If we hold 44% in the risky market portfolio, M, and 56% in the risk-free
an asset with a risk-free rate of 2%, the expected return on the market of
10% and the standard deviation of the market is 3%. Find the expected
return on the portfolio ( ERp) and the standard deviation of the portfolio (σp)

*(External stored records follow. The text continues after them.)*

Lemma fold_set_prop (acc ps : jsprops) :
  NoDup (map fst (acc ++ ps)%list) ->
  fold_left (fun acc kv => set_prop acc (fst kv) (snd kv)) ps acc = (acc ++ ps)%list.
Proof.
  revert acc. induction ps as [|[k v] ps IH]; intros acc H; simpl.
  - now rewrite app_nil_r.
  - rewrite set_prop_fresh.
    + rewrite IH; [now rewrite <- app_assoc|]. now rewrite <- app_assoc.
    + rewrite map_app in H. apply NoDup_remove_2 in H.
      intros Hk. apply H. apply in_or_app. now left.
Qed.

Lemma build_object_distinct (ps : jsprops) : NoDup (map fst ps) -> build_object ps = ps.
Proof. intros H. exact (fold_set_prop [] ps H). Qed.

Lemma NoDup_present (ps : jsprops) : NoDup (map fst ps) -> NoDup (map fst (present_members ps)).
Proof.
  unfold present_members. induction ps as [|[k x] ps IH]; simpl; [auto|].
  intros [Hn Hd]%NoDup_cons_iff. destruct (defined x); simpl; auto.
  constructor; auto. intros Hin. apply Hn.
  apply in_map_iff in Hin as [[k' y] [Hk Hin]]. apply filter_In in Hin as [Hin _].
  simpl in Hk. subst k'. now apply (in_map fst) in Hin.
Qed.

(** ** The round trip, by induction on the value *)

(** [v] is read back from its text after any blank prefix [w] and
    before any delimited [rest], given fuel [jsval_size v]. *)
Definition parses_back (v : jsval) : Prop :=
  forall ind w rest fuel,
    string_all is_ws ind = true -> string_all is_ws w = true ->
    keys_wf v = true -> defined v = true -> delimited rest = true -> jsval_size v <= fuel ->
    parse_value fuel (w ++ elem_text ind v ++ rest) = Some (normalize v, rest).

Lemma ws_indent (ind : string) : string_all is_ws ind = true -> string_all is_ws (ind ++ gap) = true.
Proof. intros H. now rewrite string_all_app, H. Qed.

#[export] Hint Resolve ws_indent : mcp.

(** An array element, [undefined] included (written [null]). *)
Lemma parse_elem (ind w rest : string) (x : jsval) (fuel : nat) :
  parses_back x -> keys_wf x = true ->
  string_all is_ws ind = true -> string_all is_ws w = true -> delimited rest = true ->
  jsval_size x <= fuel ->
  parse_value fuel (w ++ elem_text ind x ++ rest) =
  Some (if defined x then normalize x else JNull, rest).
Proof.
  intros Hx Hwf Hind Hw Hr Hsz. destruct (defined x) eqn:D; [now apply Hx|].
  destruct x; try discriminate D.
  destruct fuel as [|f]; [simpl in Hsz; lia|].
  rewrite parse_value_ws by exact Hw. reflexivity.
Qed.

(** The elements of a non-empty array, from the first up to and
    including the closing bracket. *)
Lemma parse_items_ok (ind : string) (xs : list jsval) :
  Forall (fun x => parses_back x /\ keys_wf x = true) xs -> xs <> [] ->
  forall w rest fuel,
  string_all is_ws ind = true -> string_all is_ws w = true ->
  list_sum (map (fun x => S (jsval_size x)) xs) <= fuel ->
  parse_items fuel
    (w ++ String.concat ("," ++ nl ++ ind ++ gap) (map (elem_text (ind ++ gap)) xs) ++
       nl ++ ind ++ "]" ++ rest) =
  Some (map (fun x => if defined x then normalize x else JNull) xs, rest).
Proof.
  intros Hall. induction Hall as [|x xs [Hx Hwf] Hall IH];
    intros Hne w rest fuel Hind Hw Hsz; [congruence|].
  destruct fuel as [|f]; [simpl in Hsz; lia|].
  rewrite parse_items_S. simpl in Hsz.
  destruct xs as [|x2 xs'].
  - simpl map. simpl String.concat.
    rewrite parse_elem by (auto with mcp; simpl in *; lia).
    rewrite (skip_ws_app nl), (skip_ws_app ind) by auto with mcp. reflexivity.
  - rewrite map_cons, concat_sep_cons by discriminate.
    rewrite !string_app_assoc.
    rewrite parse_elem by (auto with mcp; simpl in *; lia).
    rewrite (str1_app ","%char), (skip_ws_cons ","%char) by reflexivity.
    cbn iota. rewrite Ascii.eqb_refl.
    specialize (IH ltac:(discriminate) (nl ++ ind ++ gap) rest f Hind).
    rewrite !string_app_assoc in IH. rewrite IH; [reflexivity| |simpl in *; lia].
    rewrite !string_all_app, Hind. reflexivity.
Qed.

Lemma parse_pairs_ws (f : nat) (w s : string) :
  string_all is_ws w = true -> parse_pairs (S f) (w ++ s) = parse_pairs (S f) s.
Proof. intros Hw. simpl. now rewrite (skip_ws_app _ _ Hw). Qed.

(** The members of a non-empty object, up to and including the
    closing brace. *)
Lemma parse_pairs_ok (ind : string) (qs : jsprops) :
  Forall (fun kv => parses_back (snd kv) /\ keys_wf (snd kv) = true /\ defined (snd kv) = true) qs ->
  qs <> [] ->
  forall w rest fuel,
  string_all is_ws ind = true -> string_all is_ws w = true ->
  list_sum (map (fun kv => S (jsval_size (snd kv))) qs) <= fuel ->
  parse_pairs fuel
    (w ++ String.concat ("," ++ nl ++ ind ++ gap) (map (member_text (ind ++ gap)) qs) ++
       nl ++ ind ++ "}" ++ rest) =
  Some (map (fun kv => (fst kv, normalize (snd kv))) qs, rest).
Proof.
  intros Hall. induction Hall as [|[k x] qs (Hx & Hwf & Hd) Hall IH];
    intros Hne w rest fuel Hind Hw Hsz; [congruence|].
  destruct fuel as [|f]; [simpl in Hsz; lia|].
  rewrite parse_pairs_ws by exact Hw. simpl in Hsz, Hx, Hwf, Hd.
  destruct qs as [|q2 qs'].
  - simpl map. simpl String.concat. unfold member_text. cbn [fst snd].
    rewrite !string_app_assoc.
    erewrite parse_pairs_member.
    + rewrite (skip_ws_app nl), (skip_ws_app ind) by auto with mcp. reflexivity.
    + apply Hx; auto with mcp; try reflexivity; lia.
  - rewrite map_cons, concat_sep_cons by discriminate.
    unfold member_text at 1. cbn [fst snd]. rewrite !string_app_assoc.
    erewrite parse_pairs_member.
    + rewrite (str1_app ","%char), (skip_ws_cons ","%char) by reflexivity.
      cbn iota. rewrite Ascii.eqb_refl.
      specialize (IH ltac:(discriminate) (nl ++ ind ++ gap) rest f Hind).
      rewrite !string_app_assoc in IH. rewrite IH; [reflexivity| |simpl in *; lia].
      rewrite !string_all_app, Hind. reflexivity.
    + apply Hx; auto with mcp; try reflexivity; simpl in *; lia.
Qed.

the answer is ERp=5.52%, σp= 1.32%. Could you please in solution (How to Solve)????

Answer 1

Weight of a risky market portfolio = w₁ = 44%, expected return on the market = R₁ = 10%, standard deviation of the market = σ₁ = 3%

Weight of risk-free asset = w₂ = 56%, Expected return on the risk-free asset = R₂ = 2%, Standard-deviation of the risk-free asset = σ₂ = 0 [Risk free asset carry zero risk]

Expected Return

Expected return on the overall portfolio is calculated using the formula:

E[R_P] = w₁*R₁ + w₂*R₂ = 44%*10% + 56%*2% = 5.52%

Variance on the overall portfolio is calculated using the formula:

σ_P² = w₁²*σ₁² + w₂*σ₂² + 2*w₁*w₂*ρ*σ₁*σ₂

where ρ is correlation coefficient between market portfolio and risk-free asset

Since σ₂ = 0

We get, σ_P² = w₁²*σ₁² + 0 + 0 = w₁²*σ₁²

Standard Deviation

Standard deviation is the square-root of variance

So, standard deviation of the overall portfolio = σ_P = [w₁²*σ₁²]^1/2 = w₁*σ₁

w₁ = 44%, σ₁ = 3%

Standard deviation of the portfolio = σ_P = w₁*σ₁ = 44%*3% = 0.0132 = 1.32%

Answer

Expected return of the portfolio = E[R_P] = 5.52%

Standard deviation of the portfolio = σ_P = 1.32%